Tipitina's Foundation, an offshoot of the Uptown music club that provides band instruments for schools, set to work restoring Mr. Domino's Caffin Avenue home. To help pay for this initiative and the foundation's other programs, a two-CD album, "Goin' Home: A Tribute to Fats Domino," was released in 2007 with a stellar lineup of artists —
Elton John, Neil Young, Paul McCartney, Bonnie Raitt and Irma Thomas, to name a few – performing Mr. Domino's hits.
 
Mr. Domino showed up at the release party at Tipitina's, but he sat silently in the balcony for a few minutes before leaving in a glossy black SUV.
 
To promote the album, Mr.
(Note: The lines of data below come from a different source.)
(** Lines 195-199 and lines 217-221 have one shape: [Qg] of the
    selection is set from [fq], then a loop over the selection writes a
    status and moves each output onto its bus. *)
Lemma limit_and_switch_Ret (body : nat -> M world unit)
    (op : num -> num -> num) (s : Z) (fq : list num) (sel : list nat)
    (w w' : world) (u : unit) :
  (forall i w w' u, body i w = (Ret u, w') ->
     exists g b,
       gen (w_ppci w) !! i = Some g /\
       bus (w_ppci w) !! GEN_BUS g = Some b /\
       gen (w_ppci w') = <[i := set_GEN_STATUS g s]> (gen (w_ppci w)) /\
       bus (w_ppci w') =
         <[GEN_BUS g := set_PD_QD b (op (PD b) (PG g), op (QD b) (QG g))]>
           (bus (w_ppci w)) /\
       only_bus_gen w w') ->
  (let* gen := get_gen in
   let* fq := lift (rows fq sel) in
   let* gen := lift (assign set_QG sel fq gen) in
   set_gen gen ;;
   for_each sel body) w = (Ret u, w') ->
  only_bus_gen w w' /\
  (forall j, j ∉ sel -> gen (w_ppci w') !! j = gen (w_ppci w) !! j) /\
  (forall j, j ∈ sel ->
     exists g q, gen (w_ppci w) !! j = Some g /\ fq !! j = Some q /\
       gen (w_ppci w') !! j = Some (set_GEN_STATUS (set_QG g q) s) /\
       GEN_BUS g < length (bus (w_ppci w))) /\
  (forall bi,
     bus (w_ppci w') !! bi =
     (fun b => set_PD_QD b
                 (shift_all op (demand b) (outputs_at (gen (w_ppci w)) fq sel bi)))
       <$> bus (w_ppci w) !! bi).
Proof.
  intros Hbody Hrun.
  apply bind_Ret_inv in Hrun as (gen0 & w0 & Hget & Hrun).
  injection Hget as <- <-.
  apply bind_Ret_inv in Hrun as (fqs & w0 & Hfqs & Hrun).
  apply lift_inv in Hfqs as [Hfqs <-].
  apply bind_Ret_inv in Hrun as (gen1 & w0 & Hgen1 & Hrun).
  apply lift_inv in Hgen1 as [Hgen1 <-].
  apply bind_Ret_inv in Hrun as ([] & w1 & Hset & Hrun).
  injection Hset as <-.
  apply (for_each_switch body op s Hbody) in Hrun as (Hobg & Hout & Hin & Hbus).
  simpl in *.
  pose proof (proj1 (assign_inv _ _ _ _ _ Hgen1)) as Hrange.
  rewrite Forall_forall in Hrange.
  apply rows_Forall2 in Hfqs.
  assert (Hfun : forall (i : nat) (v v' : num),
            fq !! i = Some v -> fq !! i = Some v' -> v = v') by (intros; congruence).
  pose proof (assign_lookup set_QG (fun i v => fq !! i = Some v) sel fqs
    (gen (w_ppci w)) gen1 set_QG_twice Hfun Hfqs Hgen1) as L.
  assert (Hfq : forall j, j ∈ sel -> is_Some (fq !! j)).
  { intros j Hj. apply list_elem_of_lookup in Hj as [k Hk].
    destruct (Forall2_lookup_l _ _ _ _ _ Hfqs Hk) as (q & _ & Hq). by eexists. }
  split; [exact Hobg|]. split; [|split].
  - intros j Hj. rewrite Hout by done. apply (proj1 (L j) Hj).
  - intros j Hj. destruct (Hin j Hj) as (g1 & Hg1 & Hg1' & Hlt).
    destruct (Hfq j Hj) as [q Hq].
    rewrite (proj2 (L j) Hj q Hq) in Hg1.
    destruct (gen (w_ppci w) !! j) as [g|] eqn:Hg; [|discriminate].
    injection Hg1 as <-. exists g, q. by repeat split.
  - intros bi. rewrite Hbus. f_equal.
    assert (outputs_at gen1 (map QG gen1) sel bi =
            outputs_at (gen (w_ppci w)) fq sel bi) as ->; [|done].
    apply outputs_at_ext.
    + intros i Hi. destruct (Hfq i Hi) as [q Hq].
      rewrite (proj2 (L i) Hi q Hq). by destruct (gen (w_ppci w) !! i).
    + intros i Hi. destruct (Hfq i Hi) as [q Hq].
      rewrite list_lookup_fmap, (proj2 (L i) Hi q Hq), Hq.
      destruct (lookup_lt_is_Some_2 _ _ (Hrange i Hi)) as [g ->]. done.
Qed.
Domino made a three-day trip to New York to appear on "Today" in November 2007. But Keith Spera, who wrote about the journey for The Times-Picayune, said Mr. Domino was edgy and eager to get back home.
 
In recent years, Mr. Domino didn't stray far from that cocoon. Although Haydee Ellis, a longtime friend, said he was frail, she said he could still pick up on song cues.
 
"I'd say, 'Hello, Josephine,' and he'd say, 'How do you do?'" she said, chuckling.
 
When Cleary visited, he told Thompkins that the older man's eyes would light up when Cleary started playing the piano.
 
The music put a "big smile on his face," Cleary said. "It takes a while, but eventually I can coax him on to the piano. (I) play the left hand, and he plays the right hand. It is great. Best medicine in the world to have some New Orleans music."
 
Cleary sized up Mr. Domino's impact after seeing one of his last New Orleans concerts.
 
"He never really changed what he did from Day One," he told Thompkins. "He stumbled across a formula that didn't require improvement. … Fats was, last time I saw him, singing exactly how (he) would have sounded half a century before. It was still the best thing you ever heard in your life."
 
His wife, Rosemary Domino, died in 2008.
 
Survivors, all of whom live in the New Orleans area, include two sons, Anatole and Antonio Domino; three daughters, Antoinette Smith, Anola Hartzog, Adonica Domino and Andrea Brimmer; numerous grandchildren; and a great-grandchild.